Kielczanie pewnie zmierzają po osiemnaste Mistrzostwo Polski. Przed nami jeszcze tylko dwa spotkania PGNiG Superligi w Hali Legionów – 20 maja z Azotami Puławy oraz 6 czerwca z Orlen Wisłą Płock.
S. Gudjonsson: Szkoda, że zostało już tak mało spotkań!
Po nieco gorszej drugiej połowie meczu w Kaliszu, kielczanie postawili za punkt honoru bardzo dobrze zagrać dziś z Piotrkowianinem całe sześćdziesiąt minut. Udało się! Drużyna Łomża Vive Kielce pokonała podopiecznych Bartosza Jureckiego 40:21. Po spotkaniu postawę zespołu chwalił Sigvaldi Gudjonsson. „Dzisiaj zagraliśmy bardzo dobry mecz” – powiedział – „Szkoda, że zostało już tak mało spotkań!”.
KOMENTARZE PO MECZU ŁOMŻA VIVE KIELCE – PIOTRKOWIANIN PIOTRKÓW TRYB. (40:21)
Krzysztof Lijewski, drugi trener Łomża Vive Kielce: Bardzo fajny handball z naszej strony, bo przez lwią część spotkania zagraliśmy dobrze. Był jakiś tam przestój pod koniec pierwszej połowy, ale Talant wszystko to skorygował i szybko odskoczyliśmy rywalom na 10-11 bramek. W drugiej połowie obrona, kontra i tak kontroluje się mecz. Bardzo chciałbym wrócić na boisko i robię wszystko, by jeszcze zagrać w tym sezonie z chłopakami. Po chorobie covidowej ciężko pozbierać się fizycznie, bardzo szybko się męczę i tak naprawdę po rozgrzewce jestem już gotowy, by iść pod prysznic. Pracuję nad formą, ale ten proces u jednego zawodnika trwa dłużej, u innego krócej. Chciałbym bardzo i zrobię wszystko, by jeszcze w tym sezonie zagrać.
Sigvaldi Gudjonsson, skrzydłowy Łomża Vive Kielce: Dzisiaj zagraliśmy bardzo dobry mecz, wygraliśmy 40:21. To jest top (śmiech)!
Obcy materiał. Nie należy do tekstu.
(* ===== verification/Keys.v ===== *)
(** * Keys and their encrypted form

    [dpki/src/]: encryption under a passphrase ([password_encryption.rs], [utils.rs]), key
    pairs ([keypair.rs], [key_bundle.rs]), seeds ([seed.rs]) and the blobs in which they are
    stored ([key_blob.rs]).  Every function runs in a monad that threads the random
    generator, may fail and may panic.  The text of public keys (the [hcid] crate) and of
    encrypted data (serde and base64) are interfaces with their contracts. *)
From S2P Require Import Prelude Errors Sodium.

Inductive HcidKind := Hcs0 | Hck0.

(** [hcid]: the text of a 32-byte key. *)
Class Hcid := {
  hcid_encode : HcidKind → bytes → HcResult string;
  hcid_decode : HcidKind → string → HcResult bytes;
  hcid_total kind key : length key = 32%nat → ∃ text, hcid_encode kind key = Ok text;
  hcid_roundtrip kind key text : hcid_encode kind key = Ok text → hcid_decode kind text = Ok key;
}.

(** [EncryptedData] of [password_encryption.rs]. *)
Record EncryptedData := MkEncryptedData { salt : bytes; nonce : bytes; cipher : bytes }.

(** serde_json and base64 on [EncryptedData]. *)
Class BlobText := {
  blob_to_text : EncryptedData → string;
  blob_of_text : string → HcResult EncryptedData;
  blob_text_roundtrip d : blob_of_text (blob_to_text d) = Ok d;
}.

(** [PwHashConfig(ops_limit, mem_limit, algorithm)]. *)
Record PwHashConfig := MkPwHashConfig { ops_limit : Z; mem_limit : Z; pwhash_algo : Z }.

Definition SEED_SIZE : nat := 32.
Definition SIGNATURE_SIZE : nat := 64.
Definition CONTEXT_SIZE : nat := 8.

Inductive BlobType := SeedBlob | KeyBundleBlob | SigningKeyBlob | EncryptingKeyBlob.
Inductive SeedType := RootSeed | RevocationSeed | DeviceSeed | DevicePinSeed | DnaSeed | OneShotSeed | MockSeed.
#[global] Instance BlobType_eq_dec : EqDecision BlobType.
Proof. solve_decision. Defined.
#[global] Instance SeedType_eq_dec : EqDecision SeedType.
Proof. solve_decision. Defined.

Record KeyBlob := MkKeyBlob { blob_type : BlobType; blob_seed_type : SeedType; hint : string; blob_data : string }.

Record SigningKeyPair := MkSigningKeyPair { sk_public : string; sk_private : bytes }.
Record EncryptingKeyPair := MkEncryptingKeyPair { ek_public : string; ek_private : bytes }.
Record KeyBundle := MkKeyBundle { sign_keys : SigningKeyPair; enc_keys : EncryptingKeyPair }.
Record Seed := MkSeed { seed_kind : SeedType; seed_buf : bytes }.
Dobrze zagrała obrona, bramkarz też nam pomógł, a do tego dobrze biegaliśmy do kontr. Drużyna super dzisiaj wypadła. W ostatnim spotkaniu nie wyszła nam druga połowa, a teraz chcieliśmy pokazać się dobrze przez całe sześćdziesiąt minut. Szkoda, że zostało już tak mało spotkań do końca sezonu, w każdym będziemy chcieli wygrać, by wejść w kolejny sezon w „top form”.
Bartosz Jurecki, trener Piotrkowianina Piotrków Trybunalski: Ciężko coś powiedzieć po takim meczu, ale dążymy zawsze do tego, żeby grać na sto procent i realizować cel, bez względu na to, czy jest to najlepszy zespół w lidze jak Kielce, czy każdy inny. Nie we wszystkich elementach to było dzisiaj i tylko o to mi chodzi. Każdy wie, że Kielce są w tym momencie ekipą lepszą od nas, ale pierwsze etapy meczu mogły się podobać, mieliśmy wiele stuprocentowych sytuacji, których nie wykorzystaliśmy. Wynik mógł być inny. Musimy grać długo i konsekwentnie. Nie mam gwiazd takich, jakie mają Kielce, więc musimy grać długo i cierpliwie.
Piotr Rutkowski, rozgrywający Piotrkowianina Piotrków Trybunalski: Myślę, że początek graliśmy skutecznie w ataku, długo do pewnej piłki, w późniejszych momentach gry dała o sobie znać kielecka obrona i bramkarz. Wtedy rywale zaczęli nam odjeżdżać. Nie jesteśmy pogodzeni ze spadkiem, mamy jeszcze trzy mecze z drużynami, które są w naszym zasięgu, będziemy szukać punktów w każdym spotkaniu.